Material for this exercise
+-------+

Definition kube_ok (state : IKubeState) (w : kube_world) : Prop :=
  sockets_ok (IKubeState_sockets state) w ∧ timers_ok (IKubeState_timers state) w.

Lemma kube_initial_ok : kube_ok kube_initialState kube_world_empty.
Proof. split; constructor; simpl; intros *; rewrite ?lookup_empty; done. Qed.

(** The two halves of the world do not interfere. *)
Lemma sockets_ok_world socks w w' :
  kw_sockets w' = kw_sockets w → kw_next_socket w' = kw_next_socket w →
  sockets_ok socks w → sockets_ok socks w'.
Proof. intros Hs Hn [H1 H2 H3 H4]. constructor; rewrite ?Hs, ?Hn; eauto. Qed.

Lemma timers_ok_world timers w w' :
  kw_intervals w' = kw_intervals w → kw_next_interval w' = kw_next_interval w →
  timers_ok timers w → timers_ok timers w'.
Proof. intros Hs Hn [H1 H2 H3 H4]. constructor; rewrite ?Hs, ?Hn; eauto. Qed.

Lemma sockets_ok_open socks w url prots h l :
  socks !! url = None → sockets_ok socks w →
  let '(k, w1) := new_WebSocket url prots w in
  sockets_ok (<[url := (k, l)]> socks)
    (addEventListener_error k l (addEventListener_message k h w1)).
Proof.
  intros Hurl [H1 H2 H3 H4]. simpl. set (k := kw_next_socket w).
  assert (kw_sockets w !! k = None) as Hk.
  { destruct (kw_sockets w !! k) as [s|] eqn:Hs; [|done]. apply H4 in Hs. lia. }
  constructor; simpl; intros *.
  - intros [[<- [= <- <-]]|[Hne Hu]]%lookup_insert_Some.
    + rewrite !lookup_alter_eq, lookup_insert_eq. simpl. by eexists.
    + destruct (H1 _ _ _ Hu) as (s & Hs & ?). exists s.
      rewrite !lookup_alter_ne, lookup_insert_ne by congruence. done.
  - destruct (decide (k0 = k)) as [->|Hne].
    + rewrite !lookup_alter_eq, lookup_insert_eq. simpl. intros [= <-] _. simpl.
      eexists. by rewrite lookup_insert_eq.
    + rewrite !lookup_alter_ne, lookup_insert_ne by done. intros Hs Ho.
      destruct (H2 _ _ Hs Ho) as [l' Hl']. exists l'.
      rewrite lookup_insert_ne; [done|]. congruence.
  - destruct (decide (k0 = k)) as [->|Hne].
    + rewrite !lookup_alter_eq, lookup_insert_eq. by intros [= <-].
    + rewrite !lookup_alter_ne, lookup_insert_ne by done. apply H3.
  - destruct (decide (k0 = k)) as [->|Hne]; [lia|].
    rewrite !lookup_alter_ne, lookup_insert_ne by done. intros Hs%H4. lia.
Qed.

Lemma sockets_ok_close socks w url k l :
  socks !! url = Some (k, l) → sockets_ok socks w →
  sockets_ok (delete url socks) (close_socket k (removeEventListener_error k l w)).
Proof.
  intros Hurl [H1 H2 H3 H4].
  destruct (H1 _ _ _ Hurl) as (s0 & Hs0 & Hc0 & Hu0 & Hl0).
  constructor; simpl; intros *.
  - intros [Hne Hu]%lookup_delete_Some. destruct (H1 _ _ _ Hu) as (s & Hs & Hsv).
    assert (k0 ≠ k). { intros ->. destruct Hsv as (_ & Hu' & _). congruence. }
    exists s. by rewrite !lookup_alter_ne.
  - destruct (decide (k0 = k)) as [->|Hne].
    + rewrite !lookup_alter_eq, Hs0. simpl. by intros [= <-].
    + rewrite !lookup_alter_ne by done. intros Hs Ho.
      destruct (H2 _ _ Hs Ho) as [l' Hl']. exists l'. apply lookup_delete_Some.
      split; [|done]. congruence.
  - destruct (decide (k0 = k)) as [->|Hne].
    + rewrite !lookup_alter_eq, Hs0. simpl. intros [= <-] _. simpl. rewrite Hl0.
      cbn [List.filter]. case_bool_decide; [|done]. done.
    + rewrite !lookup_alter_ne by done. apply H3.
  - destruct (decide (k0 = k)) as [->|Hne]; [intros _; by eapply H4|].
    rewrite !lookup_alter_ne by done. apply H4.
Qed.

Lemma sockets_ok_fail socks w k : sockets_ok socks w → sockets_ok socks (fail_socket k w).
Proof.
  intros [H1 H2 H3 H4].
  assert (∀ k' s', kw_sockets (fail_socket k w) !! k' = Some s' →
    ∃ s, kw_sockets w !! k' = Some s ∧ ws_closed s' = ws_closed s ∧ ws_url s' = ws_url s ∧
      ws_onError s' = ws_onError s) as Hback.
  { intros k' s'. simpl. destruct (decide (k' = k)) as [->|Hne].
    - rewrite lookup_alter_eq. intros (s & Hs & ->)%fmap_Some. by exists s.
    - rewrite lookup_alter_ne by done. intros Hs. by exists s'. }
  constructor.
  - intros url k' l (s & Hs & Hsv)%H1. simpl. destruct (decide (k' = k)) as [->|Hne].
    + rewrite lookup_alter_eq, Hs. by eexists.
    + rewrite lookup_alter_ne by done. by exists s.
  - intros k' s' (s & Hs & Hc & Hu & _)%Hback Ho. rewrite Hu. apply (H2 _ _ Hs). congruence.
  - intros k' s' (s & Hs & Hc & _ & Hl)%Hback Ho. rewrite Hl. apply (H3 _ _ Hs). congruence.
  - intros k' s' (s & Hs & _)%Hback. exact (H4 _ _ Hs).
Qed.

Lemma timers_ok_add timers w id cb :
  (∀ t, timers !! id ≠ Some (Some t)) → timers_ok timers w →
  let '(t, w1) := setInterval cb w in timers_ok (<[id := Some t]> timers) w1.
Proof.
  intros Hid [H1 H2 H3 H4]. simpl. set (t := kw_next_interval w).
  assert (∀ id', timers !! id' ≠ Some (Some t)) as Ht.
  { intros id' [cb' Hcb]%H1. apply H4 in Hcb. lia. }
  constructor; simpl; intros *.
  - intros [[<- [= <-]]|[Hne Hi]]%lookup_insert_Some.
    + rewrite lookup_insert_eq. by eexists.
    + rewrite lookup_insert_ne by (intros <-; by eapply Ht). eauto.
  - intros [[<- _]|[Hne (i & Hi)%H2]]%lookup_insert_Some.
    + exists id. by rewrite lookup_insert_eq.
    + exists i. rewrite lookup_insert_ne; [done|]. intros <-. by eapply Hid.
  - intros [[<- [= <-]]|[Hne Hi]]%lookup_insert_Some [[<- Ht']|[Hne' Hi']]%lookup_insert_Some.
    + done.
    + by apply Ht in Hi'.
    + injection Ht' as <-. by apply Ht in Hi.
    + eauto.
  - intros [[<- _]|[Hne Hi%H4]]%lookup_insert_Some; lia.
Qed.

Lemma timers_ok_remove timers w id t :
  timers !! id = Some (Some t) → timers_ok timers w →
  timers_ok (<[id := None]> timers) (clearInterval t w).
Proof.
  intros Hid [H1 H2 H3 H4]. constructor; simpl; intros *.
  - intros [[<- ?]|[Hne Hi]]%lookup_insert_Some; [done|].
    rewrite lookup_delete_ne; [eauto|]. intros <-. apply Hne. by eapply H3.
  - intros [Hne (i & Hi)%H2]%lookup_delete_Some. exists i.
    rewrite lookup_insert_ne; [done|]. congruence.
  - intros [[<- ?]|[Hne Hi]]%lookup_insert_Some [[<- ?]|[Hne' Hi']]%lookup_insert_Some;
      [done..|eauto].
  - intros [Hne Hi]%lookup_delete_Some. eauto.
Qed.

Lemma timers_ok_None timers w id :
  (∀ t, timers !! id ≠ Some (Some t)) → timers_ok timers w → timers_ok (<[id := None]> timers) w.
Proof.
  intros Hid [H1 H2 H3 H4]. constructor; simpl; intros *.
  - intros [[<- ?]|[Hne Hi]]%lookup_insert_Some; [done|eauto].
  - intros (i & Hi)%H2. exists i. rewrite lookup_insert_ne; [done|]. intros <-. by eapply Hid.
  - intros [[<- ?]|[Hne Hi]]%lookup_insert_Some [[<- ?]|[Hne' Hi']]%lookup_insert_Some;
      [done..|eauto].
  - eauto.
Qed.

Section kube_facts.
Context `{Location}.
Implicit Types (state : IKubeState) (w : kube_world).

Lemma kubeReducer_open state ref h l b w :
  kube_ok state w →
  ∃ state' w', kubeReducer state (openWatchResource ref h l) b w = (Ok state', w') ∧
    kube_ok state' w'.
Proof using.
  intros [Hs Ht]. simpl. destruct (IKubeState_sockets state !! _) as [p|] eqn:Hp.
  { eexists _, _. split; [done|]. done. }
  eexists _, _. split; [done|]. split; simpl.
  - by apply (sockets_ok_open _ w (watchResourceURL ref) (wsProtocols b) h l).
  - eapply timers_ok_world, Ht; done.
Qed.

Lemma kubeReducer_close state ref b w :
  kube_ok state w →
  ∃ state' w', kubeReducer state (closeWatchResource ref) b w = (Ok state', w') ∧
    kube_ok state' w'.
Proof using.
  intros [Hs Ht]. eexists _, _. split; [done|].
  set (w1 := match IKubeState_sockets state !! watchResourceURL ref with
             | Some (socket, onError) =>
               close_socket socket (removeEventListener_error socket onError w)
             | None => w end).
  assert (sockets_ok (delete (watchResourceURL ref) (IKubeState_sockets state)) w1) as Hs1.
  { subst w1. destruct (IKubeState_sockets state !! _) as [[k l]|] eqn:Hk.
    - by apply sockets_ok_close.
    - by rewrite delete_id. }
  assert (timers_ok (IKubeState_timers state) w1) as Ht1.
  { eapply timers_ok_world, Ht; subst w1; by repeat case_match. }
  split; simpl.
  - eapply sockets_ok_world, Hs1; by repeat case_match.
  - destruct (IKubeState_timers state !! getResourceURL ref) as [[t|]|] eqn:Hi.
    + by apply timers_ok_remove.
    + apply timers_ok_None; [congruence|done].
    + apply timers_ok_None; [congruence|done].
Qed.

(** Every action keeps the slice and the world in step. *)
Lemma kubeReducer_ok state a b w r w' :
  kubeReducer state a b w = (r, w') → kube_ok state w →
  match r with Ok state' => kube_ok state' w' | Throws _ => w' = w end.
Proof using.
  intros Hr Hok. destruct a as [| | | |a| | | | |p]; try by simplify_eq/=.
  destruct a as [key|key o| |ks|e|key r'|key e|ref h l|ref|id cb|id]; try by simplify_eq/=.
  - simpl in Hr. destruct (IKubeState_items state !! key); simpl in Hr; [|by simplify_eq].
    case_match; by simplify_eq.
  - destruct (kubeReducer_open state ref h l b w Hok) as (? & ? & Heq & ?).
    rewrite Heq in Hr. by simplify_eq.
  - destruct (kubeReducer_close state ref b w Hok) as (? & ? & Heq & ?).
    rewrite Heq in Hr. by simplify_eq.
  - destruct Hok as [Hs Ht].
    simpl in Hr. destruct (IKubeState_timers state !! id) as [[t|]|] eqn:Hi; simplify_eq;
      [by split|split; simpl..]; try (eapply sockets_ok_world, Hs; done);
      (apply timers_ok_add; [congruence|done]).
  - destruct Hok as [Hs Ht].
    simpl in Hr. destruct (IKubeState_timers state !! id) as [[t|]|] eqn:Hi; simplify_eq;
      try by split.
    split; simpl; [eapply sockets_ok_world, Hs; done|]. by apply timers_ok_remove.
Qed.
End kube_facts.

+-------+

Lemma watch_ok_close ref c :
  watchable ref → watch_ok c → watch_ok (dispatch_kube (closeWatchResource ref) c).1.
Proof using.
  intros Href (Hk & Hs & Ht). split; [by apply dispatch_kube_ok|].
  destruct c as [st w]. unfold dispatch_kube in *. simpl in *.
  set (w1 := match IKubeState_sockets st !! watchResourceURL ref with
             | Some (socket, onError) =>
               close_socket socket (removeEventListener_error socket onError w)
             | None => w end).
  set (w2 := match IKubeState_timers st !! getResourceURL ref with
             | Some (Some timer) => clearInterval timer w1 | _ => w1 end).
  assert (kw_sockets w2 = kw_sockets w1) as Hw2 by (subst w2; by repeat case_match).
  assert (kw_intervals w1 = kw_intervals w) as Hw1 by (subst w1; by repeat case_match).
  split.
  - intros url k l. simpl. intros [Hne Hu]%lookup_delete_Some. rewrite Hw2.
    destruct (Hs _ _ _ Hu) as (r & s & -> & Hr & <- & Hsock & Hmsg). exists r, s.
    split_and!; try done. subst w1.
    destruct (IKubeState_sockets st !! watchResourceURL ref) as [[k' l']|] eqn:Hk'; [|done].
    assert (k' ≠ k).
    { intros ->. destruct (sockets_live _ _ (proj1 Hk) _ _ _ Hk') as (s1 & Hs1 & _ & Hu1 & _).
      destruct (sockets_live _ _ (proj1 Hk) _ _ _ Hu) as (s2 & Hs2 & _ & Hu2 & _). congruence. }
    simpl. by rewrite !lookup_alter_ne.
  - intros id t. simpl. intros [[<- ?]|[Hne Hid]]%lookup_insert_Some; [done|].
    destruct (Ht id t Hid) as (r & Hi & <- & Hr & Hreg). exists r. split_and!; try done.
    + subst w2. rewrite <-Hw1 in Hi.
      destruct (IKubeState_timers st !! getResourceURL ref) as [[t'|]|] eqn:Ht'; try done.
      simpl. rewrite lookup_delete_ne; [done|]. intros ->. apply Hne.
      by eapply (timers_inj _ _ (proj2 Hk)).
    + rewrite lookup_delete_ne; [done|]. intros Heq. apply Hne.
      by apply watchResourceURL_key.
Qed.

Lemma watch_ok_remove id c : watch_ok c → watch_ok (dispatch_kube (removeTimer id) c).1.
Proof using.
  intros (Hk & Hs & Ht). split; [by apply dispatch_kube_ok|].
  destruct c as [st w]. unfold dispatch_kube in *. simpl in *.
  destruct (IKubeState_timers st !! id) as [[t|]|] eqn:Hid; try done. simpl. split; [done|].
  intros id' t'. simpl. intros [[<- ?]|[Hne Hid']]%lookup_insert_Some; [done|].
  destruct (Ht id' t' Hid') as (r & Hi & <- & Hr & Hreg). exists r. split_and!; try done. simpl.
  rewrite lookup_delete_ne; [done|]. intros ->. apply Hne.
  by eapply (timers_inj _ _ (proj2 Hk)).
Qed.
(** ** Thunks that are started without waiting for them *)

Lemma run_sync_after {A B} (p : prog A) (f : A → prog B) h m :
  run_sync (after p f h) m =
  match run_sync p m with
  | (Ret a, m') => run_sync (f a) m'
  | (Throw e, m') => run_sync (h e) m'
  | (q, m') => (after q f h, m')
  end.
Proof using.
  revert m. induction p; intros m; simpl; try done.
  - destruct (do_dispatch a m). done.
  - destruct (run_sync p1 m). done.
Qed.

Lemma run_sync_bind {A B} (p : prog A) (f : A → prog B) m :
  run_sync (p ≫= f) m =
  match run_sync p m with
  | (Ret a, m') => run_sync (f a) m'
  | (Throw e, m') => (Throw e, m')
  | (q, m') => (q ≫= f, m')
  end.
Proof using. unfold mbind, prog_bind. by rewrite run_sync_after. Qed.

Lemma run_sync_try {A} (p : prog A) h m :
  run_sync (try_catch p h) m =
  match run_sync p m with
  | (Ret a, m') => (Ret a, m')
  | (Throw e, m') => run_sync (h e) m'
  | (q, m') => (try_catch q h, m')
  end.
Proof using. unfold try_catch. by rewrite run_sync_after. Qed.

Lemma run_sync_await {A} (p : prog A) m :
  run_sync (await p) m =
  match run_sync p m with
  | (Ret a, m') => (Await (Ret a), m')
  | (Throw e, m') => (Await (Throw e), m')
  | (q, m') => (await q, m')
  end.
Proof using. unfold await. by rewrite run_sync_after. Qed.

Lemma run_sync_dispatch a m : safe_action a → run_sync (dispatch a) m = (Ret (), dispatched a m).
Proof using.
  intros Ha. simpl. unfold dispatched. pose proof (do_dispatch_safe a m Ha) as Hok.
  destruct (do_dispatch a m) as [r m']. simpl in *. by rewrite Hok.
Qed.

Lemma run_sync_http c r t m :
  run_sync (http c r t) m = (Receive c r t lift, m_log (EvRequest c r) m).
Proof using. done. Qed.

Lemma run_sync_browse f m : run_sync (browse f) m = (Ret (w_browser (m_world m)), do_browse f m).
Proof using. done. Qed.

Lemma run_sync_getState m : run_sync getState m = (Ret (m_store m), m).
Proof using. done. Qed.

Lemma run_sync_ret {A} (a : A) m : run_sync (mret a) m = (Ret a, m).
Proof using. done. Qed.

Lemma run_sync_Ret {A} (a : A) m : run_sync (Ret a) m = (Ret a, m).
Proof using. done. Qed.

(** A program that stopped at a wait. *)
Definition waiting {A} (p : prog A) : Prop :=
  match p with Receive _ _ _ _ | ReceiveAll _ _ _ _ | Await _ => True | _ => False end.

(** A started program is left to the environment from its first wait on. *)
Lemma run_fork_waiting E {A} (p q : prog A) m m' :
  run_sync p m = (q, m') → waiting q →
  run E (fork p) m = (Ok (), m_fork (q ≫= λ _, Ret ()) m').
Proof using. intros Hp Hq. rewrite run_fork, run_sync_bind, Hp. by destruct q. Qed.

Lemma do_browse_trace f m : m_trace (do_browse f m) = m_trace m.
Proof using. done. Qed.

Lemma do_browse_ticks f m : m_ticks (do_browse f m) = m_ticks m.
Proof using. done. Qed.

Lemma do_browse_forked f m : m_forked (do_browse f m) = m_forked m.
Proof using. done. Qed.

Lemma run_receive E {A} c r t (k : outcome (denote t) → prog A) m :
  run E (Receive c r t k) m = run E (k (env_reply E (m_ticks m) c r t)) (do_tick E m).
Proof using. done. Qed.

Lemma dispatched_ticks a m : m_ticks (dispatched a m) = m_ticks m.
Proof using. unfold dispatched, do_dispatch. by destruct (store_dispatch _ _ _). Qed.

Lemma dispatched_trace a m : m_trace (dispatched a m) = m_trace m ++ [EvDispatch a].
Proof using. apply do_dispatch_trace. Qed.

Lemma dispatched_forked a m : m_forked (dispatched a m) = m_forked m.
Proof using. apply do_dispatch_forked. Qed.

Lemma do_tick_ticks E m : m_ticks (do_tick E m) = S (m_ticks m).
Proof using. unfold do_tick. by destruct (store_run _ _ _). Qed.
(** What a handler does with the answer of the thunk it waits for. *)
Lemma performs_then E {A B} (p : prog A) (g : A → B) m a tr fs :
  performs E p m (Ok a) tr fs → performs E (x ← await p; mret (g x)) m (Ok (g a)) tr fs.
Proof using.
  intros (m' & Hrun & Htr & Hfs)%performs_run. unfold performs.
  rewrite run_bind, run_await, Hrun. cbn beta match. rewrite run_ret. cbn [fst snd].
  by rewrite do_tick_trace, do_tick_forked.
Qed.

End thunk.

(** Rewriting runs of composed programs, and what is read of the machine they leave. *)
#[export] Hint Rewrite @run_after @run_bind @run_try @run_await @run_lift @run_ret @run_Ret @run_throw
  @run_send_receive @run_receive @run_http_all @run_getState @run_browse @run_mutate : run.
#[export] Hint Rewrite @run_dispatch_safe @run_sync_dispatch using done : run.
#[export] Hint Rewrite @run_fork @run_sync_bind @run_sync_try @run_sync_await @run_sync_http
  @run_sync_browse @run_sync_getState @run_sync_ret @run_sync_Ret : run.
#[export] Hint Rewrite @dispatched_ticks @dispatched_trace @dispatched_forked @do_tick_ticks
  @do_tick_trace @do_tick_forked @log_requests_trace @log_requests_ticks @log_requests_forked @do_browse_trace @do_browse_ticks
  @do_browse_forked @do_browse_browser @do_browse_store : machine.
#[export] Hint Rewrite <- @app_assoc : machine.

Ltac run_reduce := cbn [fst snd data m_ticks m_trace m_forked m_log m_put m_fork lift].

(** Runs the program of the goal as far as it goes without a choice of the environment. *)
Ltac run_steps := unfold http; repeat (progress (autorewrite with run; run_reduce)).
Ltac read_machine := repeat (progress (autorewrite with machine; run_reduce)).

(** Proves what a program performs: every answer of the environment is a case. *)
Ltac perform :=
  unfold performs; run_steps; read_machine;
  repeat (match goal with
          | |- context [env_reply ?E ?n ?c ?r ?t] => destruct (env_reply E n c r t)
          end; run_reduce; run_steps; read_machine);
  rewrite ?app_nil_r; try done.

+-------+

Looking at the data above, return every line from the one with "- eapply timers_ok_world, Ht; done." down to the one with "assert (sockets_ok (delete", exactly and inclusively.

Final answer
  - eapply timers_ok_world, Ht; done.
Qed.

Lemma kubeReducer_close state ref b w :
  kube_ok state w →
  ∃ state' w', kubeReducer state (closeWatchResource ref) b w = (Ok state', w') ∧
    kube_ok state' w'.
Proof using.
  intros [Hs Ht]. eexists _, _. split; [done|].
  set (w1 := match IKubeState_sockets state !! watchResourceURL ref with
             | Some (socket, onError) =>
               close_socket socket (removeEventListener_error socket onError w)
             | None => w end).
  assert (sockets_ok (delete (watchResourceURL ref) (IKubeState_sockets state)) w1) as Hs1.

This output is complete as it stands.